◆ Stored data entries
---

(* ===== verification/NfqHandle.v ===== *)
(** libnetfilter_queue/libnetfilter_queue.c: the queue handle over libnfnetlink, its
    list of queues, the configuration and verdict messages, the callback that
    dispatches packets to queues, the readers of packet attributes and the text of a
    packet.

    The queue handles live in a [store], because the callback reaches them through
    the data pointer it was registered with; a pointer to a handle is its address
    there.  [C] is the rest of the state outside of the library.  The function a
    queue calls is a number, which the parameter [client] resolves. *)
From stdpp Require Import gmap.
From Stdlib Require Import Strings.String.
From S2P Require Import Prelude CMonad MnlMsg MnlAttr Ctnl NfqMsg NfnlMsg Nfnl CDouble CText.

Definition ENODEV : Z := 19.
Definition NFQNL_MSG_VERDICT_BATCH : Z := 3.
Definition NFQNL_MSG_MAX : Z := 4.
Definition NFQA_CFG_MASK : Z := 4.
Definition NFQA_CFG_FLAGS : Z := 5.
Definition NFQNL_CFG_CMD_BIND : Z := 1.
Definition NFQNL_CFG_CMD_UNBIND : Z := 2.
Definition NFQNL_CFG_CMD_PF_BIND : Z := 3.
Definition NFQNL_CFG_CMD_PF_UNBIND : Z := 4.

Definition NFNL_HEADER_LEN : Z := NLMSG_ALIGN sizeof_nlmsghdr + NLMSG_ALIGN sizeof_nfgenmsg.

(** The size of a union of [n] bytes with a [struct nlmsghdr]. *)
Definition sizeof_union (n : Z) : Z := 4 * ((Z.max n sizeof_nlmsghdr + 3) / 4).

(** * The store *)

(** [struct nfq_q_handle]. *)
Record nfq_q_handle := mk_qh {
  qh_next : option Z;
  qh_h : Z;
  qh_id : Z;
  qh_cb : option Z;
  qh_data : Z
}.

(** The field [qh_list] of each [struct nfq_handle], the queue handles, the next
    address that [malloc] returns and [nfq_errno]. *)
Record store (C : Type) := mk_store {
  st_lists : gmap Z (option Z);
  st_queues : gmap Z nfq_q_handle;
  st_fresh : Z;
  nfq_errno : Z;
  st_client : C
}.
Arguments mk_store {C} _ _ _ _ _.
Arguments st_lists {C} _.
Arguments st_queues {C} _.
Arguments st_fresh {C} _.
Arguments nfq_errno {C} _.
Arguments st_client {C} _.

Section Handle.
Context {C : Type}.
Abbreviation S := (store C).

Definition set_list (h : Z) (p : option Z) (s : S) : S :=
  mk_store (<[h := p]> (st_lists s)) (st_queues s) (st_fresh s) (nfq_errno s) (st_client s).
Definition set_queue (q : Z) (n : nfq_q_handle) (s : S) : S :=
  mk_store (st_lists s) (<[q := n]> (st_queues s)) (st_fresh s) (nfq_errno s) (st_client s).
Definition free_queue (q : Z) (s : S) : S :=
  mk_store (st_lists s) (delete q (st_queues s)) (st_fresh s) (nfq_errno s) (st_client s).
Definition set_nfq_errno (e : Z) (s : S) : S :=
  mk_store (st_lists s) (st_queues s) (st_fresh s) e (st_client s).

(** Reading through a pointer; a pointer that is not in the store is a fault. *)
Definition get_list (h : Z) (s : S) : M (option Z) :=
  match st_lists s !! h with Some p => ret p | None => ub end.
Definition get_queue (q : Z) (s : S) : M nfq_q_handle :=
  match st_queues s !! q with Some n => ret n | None => ub end.

Definition set_next (p : option Z) (n : nfq_q_handle) : nfq_q_handle :=
  mk_qh p (qh_h n) (qh_id n) (qh_cb n) (qh_data n).

Definition queue_fuel (s : S) : nat := Datatypes.S (size (st_queues s)).

(** * The list of queues *)

Fixpoint del_loop (fuel : nat) (qh : Z) (cur_qh prev_qh : option Z) (s : S) : M S :=
  match fuel with
  | O => no_fuel
  | Datatypes.S fuel =>
      match cur_qh with
      | None => ret s
      | Some cur =>
          if cur =? qh then
            let! n := get_queue qh s in
            match prev_qh with
            | Some prev => let! p := get_queue prev s in ret (set_queue prev (set_next (qh_next n) p) s)
            | None => ret (set_list (qh_h n) (qh_next n) s)
            end
          else
            let! n := get_queue cur s in del_loop fuel qh (qh_next n) cur_qh s
      end
  end.

Definition del_qh (qh : Z) (s : S) : M S :=
  let! n := get_queue qh s in
  let! list := get_list (qh_h n) s in
  del_loop (queue_fuel s) qh list None s.

Definition add_qh (qh : Z) (s : S) : M S :=
  let! n := get_queue qh s in
  let! list := get_list (qh_h n) s in
  ret (set_list (qh_h n) (Some qh) (set_queue qh (set_next list n) s)).

Fixpoint find_loop (fuel : nat) (id : Z) (qh : option Z) (s : S) : M (option Z) :=
  match fuel with
  | O => no_fuel
  | Datatypes.S fuel =>
      match qh with
      | None => ret None
      | Some q => let! n := get_queue q s in
                  if qh_id n =? id then ret qh else find_loop fuel id (qh_next n) s
      end
  end.

Definition find_qh (h id : Z) (s : S) : M (option Z) :=
  let! list := get_list h s in find_loop (queue_fuel s) id list s.

(** * The handle *)

(** [struct nfq_handle] at address [nq_self]; its list of queues is in the store. *)
Record nfq_handle := mk_nfq_handle {
  nq_self : Z;
  nq_nfnlh : @nfnl_handle S;
  nq_nfnlssh : Z
}.
Definition set_nfnlh (nh : @nfnl_handle S) (h : nfq_handle) : nfq_handle :=
  mk_nfq_handle (nq_self h) nh (nq_nfnlssh h).

Context (os : @os_calls S).

(** A client function: queue, nfnetlink header, attributes, data. *)
Definition nfq_callback : Type := Z -> Z -> list (option Z) -> Z -> S -> M (Z * S).
Context (client : Z -> nfq_callback).

(** A configuration message with the given attributes is built in a local buffer of
    [size] bytes and sent, and its answer awaited. *)
Definition send_config (fuel : nat) (h : nfq_handle) (size queuenum : Z) (attrs : Z -> M unit) (s : S) :
    M (Z * nfq_handle * S) :=
  with_buffer size (fun u =>
    let! (nh, s) := nfnl_fill_hdr os (nq_nfnlh h) (nq_nfnlssh h) u 0 AF_UNSPEC queuenum NFQNL_MSG_CONFIG
                      (Z.lor NLM_F_REQUEST NLM_F_ACK) s in
    attrs u ;;;
    let! (r, s) := nfnl_query os fuel nh u s in
    ret (r, set_nfnlh nh h, s)).

Definition __build_send_cfg_msg (fuel : nat) (h : nfq_handle) (command queuenum pf : Z) (s : S) :
    M (Z * nfq_handle * S) :=
  let size := sizeof_union (NFNL_HEADER_LEN + NFA_LENGTH 4) in
  send_config fuel h size queuenum
    (fun u => nfnl_addattr_l u size NFQA_CFG_CMD (nfqnl_msg_config_cmd command pf) 4 ;;; ret tt) s.

Definition __nfq_rcv_pkt : @nfnl_call S := fun nlh nfa data s =>
  let nfmsg := NLMSG_DATA nlh in
  let! res_id := load16 (nfmsg + 2) in
  let! qh := find_qh data (ntohs res_id) s in
  match qh with
  | None => ret (- ENODEV, s)
  | Some q =>
      let! n := get_queue q s in
      match qh_cb n with
      | None => ret (- ENODEV, s)
      | Some cb => client cb q nfmsg nfa (qh_data n) s
      end
  end.

Definition nfq_nfnlh (h : nfq_handle) : @nfnl_handle S := nq_nfnlh h.
Definition nfq_fd (h : nfq_handle) : Z := nfnl_fd (nfq_nfnlh h).

(** The handle is None when it cannot be created; the netlink handle is returned for
    the caller, which closes it. *)
Definition nfq_open_nfnl (nfnlh : @nfnl_handle S) (s : S) : M ((option nfq_handle * @nfnl_handle S) * S) :=
  let! ok := malloc_ok in
  if negb ok then ret ((None, nfnlh), s) else
  let h := st_fresh s in
  let s := mk_store (<[h := None]> (st_lists s)) (st_queues s) (h + 1) (nfq_errno s) (st_client s) in
  let out_free s := mk_store (delete h (st_lists s)) (st_queues s) (st_fresh s) (nfq_errno s) (st_client s) in
  let! (r, s) := nfnl_subsys_open os nfnlh NFNL_SUBSYS_QUEUE NFQNL_MSG_MAX 0 s in
  let '(ssh, nfnlh) := r in
  match ssh with
  | None => ret ((None, nfnlh), out_free s)
  | Some ssh =>
      let! (err, nfnlh) := nfnl_callback_register nfnlh ssh NFQNL_MSG_PACKET
                             (mk_callback (Some __nfq_rcv_pkt) h NFQA_MAX) in
      if err <? 0 then
        let s := set_nfq_errno err s in
        let! nfnlh := nfnl_subsys_close nfnlh ssh in
        ret ((None, nfnlh), out_free s)
      else ret ((Some (mk_nfq_handle h nfnlh ssh), nfnlh), s)
  end.

Definition nfq_open (s : S) : M (option nfq_handle * S) :=
  let! (nfnlh, s) := nfnl_open os s in
  match nfnlh with
  | None => ret (None, s)
  | Some nfnlh =>
      let nfnlh := nfnl_unset_sequence_tracking nfnlh in
      let! (r, s) := nfq_open_nfnl nfnlh s in
      match r with
      | (Some h, _) => ret (Some h, s)
      | (None, nfnlh) => let! (_, s) := nfnl_close os nfnlh s in ret (None, s)
      end
  end.

(** The handle is freed when the result is zero; its queues are not. *)
Definition nfq_close (h : nfq_handle) (s : S) : M (Z * S) :=
  let! (r, s) := nfnl_close os (nq_nfnlh h) s in
  if fst r =? 0
  then ret (fst r, mk_store (delete (nq_self h) (st_lists s)) (st_queues s) (st_fresh s) (nfq_errno s) (st_client s))
  else ret (fst r, s).

Definition nfq_bind_pf (fuel : nat) (h : nfq_handle) (pf : Z) (s : S) : M (Z * nfq_handle * S) :=
  __build_send_cfg_msg fuel h NFQNL_CFG_CMD_PF_BIND 0 pf s.
Definition nfq_unbind_pf (fuel : nat) (h : nfq_handle) (pf : Z) (s : S) : M (Z * nfq_handle * S) :=
  __build_send_cfg_msg fuel h NFQNL_CFG_CMD_PF_UNBIND 0 pf s.

Definition nfq_create_queue (fuel : nat) (h : nfq_handle) (num : Z) (cb : option Z) (data : Z) (s : S) :
    M (option Z * nfq_handle * S) :=
  let! found := find_qh (nq_self h) num s in
  match found with
  | Some _ => ret (None, h, s)
  | None =>
      let! ok := malloc_ok in
      if negb ok then ret (None, h, s) else
      let qh := st_fresh s in
      let s := mk_store (st_lists s) (<[qh := mk_qh None (nq_self h) num cb data]> (st_queues s)) (qh + 1)
                        (nfq_errno s) (st_client s) in
      let! (r, h, s) := __build_send_cfg_msg fuel h NFQNL_CFG_CMD_BIND num 0 s in
      if r <? 0 then ret (None, h, free_queue qh (set_nfq_errno r s)) else
      let! s := add_qh qh s in
      ret (Some qh, h, s)
  end.

(** The functions on a queue handle; [h] is the handle the queue points to. *)
Definition with_queue {A} (h : nfq_handle) (qh : Z) (s : S) (f : nfq_q_handle -> M A) : M A :=
  let! n := get_queue qh s in if qh_h n =? nq_self h then f n else ub.

Definition nfq_destroy_queue (fuel : nat) (h : nfq_handle) (qh : Z) (s : S) : M (Z * nfq_handle * S) :=
  with_queue h qh s (fun n =>
    let! (r, h, s) := __build_send_cfg_msg fuel h NFQNL_CFG_CMD_UNBIND (qh_id n) 0 s in
    if r =? 0 then let! s := del_qh qh s in ret (r, h, free_queue qh s) else ret (r, h, s)).

Definition nfq_handle_packet (h : nfq_handle) (buf len : Z) (s : S) : M (Z * S) :=
  nfnl_handle_packet (nq_nfnlh h) buf len s.

Definition nfq_set_mode (fuel : nat) (h : nfq_handle) (qh mode range : Z) (s : S) : M (Z * nfq_handle * S) :=
  with_queue h qh s (fun n =>
    let size := sizeof_union (NFNL_HEADER_LEN + NFA_LENGTH 5) in
    send_config fuel h size (qh_id n)
      (fun u => nfnl_addattr_l u size NFQA_CFG_PARAMS (nfqnl_msg_config_params range mode) 5 ;;; ret tt) s).

Definition nfq_set_queue_flags (fuel : nat) (h : nfq_handle) (qh mask flags : Z) (s : S) : M (Z * nfq_handle * S) :=
  with_queue h qh s (fun n =>
    let size := sizeof_union (NFNL_HEADER_LEN + NFA_LENGTH (4 + NFA_LENGTH 4)) in
    send_config fuel h size (qh_id n)
      (fun u => nfnl_addattr32 u size NFQA_CFG_FLAGS (htonl flags) ;;;
                nfnl_addattr32 u size NFQA_CFG_MASK (htonl mask) ;;; ret tt) s).

Definition nfq_set_queue_maxlen (fuel : nat) (h : nfq_handle) (qh queuelen : Z) (s : S) : M (Z * nfq_handle * S) :=
  with_queue h qh s (fun n =>
    let size := sizeof_union (NFNL_HEADER_LEN + NFA_LENGTH 5) in
    send_config fuel h size (qh_id n)
      (fun u => nfnl_addattr_l u size NFQA_CFG_QUEUE_MAXLEN (le_enc 4 (htonl queuelen)) 4 ;;; ret tt) s).

(** * Verdicts *)

(** [data] is the place of the packet in the buffer; the attribute header of the
    payload is a local variable after the message. *)
Definition __set_verdict (h : nfq_handle) (qh id verdict mark : Z) (set_mark : bool) (data_len data type : Z) (s : S) :
    M (Z * nfq_handle * S) :=
  with_queue h qh s (fun n =>
    let size := sizeof_union (NFNL_HEADER_LEN + NFA_LENGTH 4 + NFA_LENGTH 8) in
    with_buffer (size + sizeof_nfattr) (fun u =>
      let data_attr := u + size in
      let! (nh, s) := nfnl_fill_hdr os (nq_nfnlh h) (nq_nfnlssh h) u 0 AF_UNSPEC (qh_id n) type NLM_F_REQUEST s in
      nfnl_addattr_l u size NFQA_VERDICT_HDR (nfqnl_msg_verdict_hdr verdict id) 8 ;;;
      (if set_mark then nfnl_addattr32 u size NFQA_MARK mark ;;; ret tt else ret tt) ;;;
      let! tail := NLMSG_TAIL u in
      let iov0 := mk_iovec u (tail - u) in
      let! iov := (if negb (data_len =? 0) then
                     let! (iov1, iov2) := nfnl_build_nfa_iovec data_attr NFQA_PAYLOAD data_len data in
                     let! l := nlmsg_len u in
                     let! a := nfa_len data_attr in
                     set_nlmsg_len u (wrap 32 (l + a)) ;;;
                     ret [iov0; iov1; iov2]
                   else ret [iov0]) in
      let! (r, s) := nfnl_sendiov os nh iov 0 s in
      ret (r, set_nfnlh nh h, s))).

Definition nfq_set_verdict (h : nfq_handle) (qh id verdict data_len buf : Z) (s : S) : M (Z * nfq_handle * S) :=
  __set_verdict h qh id verdict 0 false data_len buf NFQNL_MSG_VERDICT s.
Definition nfq_set_verdict2 (h : nfq_handle) (qh id verdict mark data_len buf : Z) (s : S) : M (Z * nfq_handle * S) :=
  __set_verdict h qh id verdict (htonl mark) true data_len buf NFQNL_MSG_VERDICT s.
Definition nfq_set_verdict_batch (h : nfq_handle) (qh id verdict : Z) (s : S) : M (Z * nfq_handle * S) :=
  __set_verdict h qh id verdict 0 false 0 0 NFQNL_MSG_VERDICT_BATCH s.
Definition nfq_set_verdict_batch2 (h : nfq_handle) (qh id verdict mark : Z) (s : S) : M (Z * nfq_handle * S) :=
  __set_verdict h qh id verdict (htonl mark) true 0 0 NFQNL_MSG_VERDICT_BATCH s.
Definition nfq_set_verdict_mark (h : nfq_handle) (qh id verdict mark data_len buf : Z) (s : S) : M (Z * nfq_handle * S) :=
  __set_verdict h qh id verdict mark true data_len buf NFQNL_MSG_VERDICT s.
End Handle.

---

◆ Prompt
If the string "when" appears in a line of the entries, report the line.

◆ Task result
(** The handle is None when it cannot be created; the netlink handle is returned for
(** The handle is freed when the result is zero; its queues are not. *)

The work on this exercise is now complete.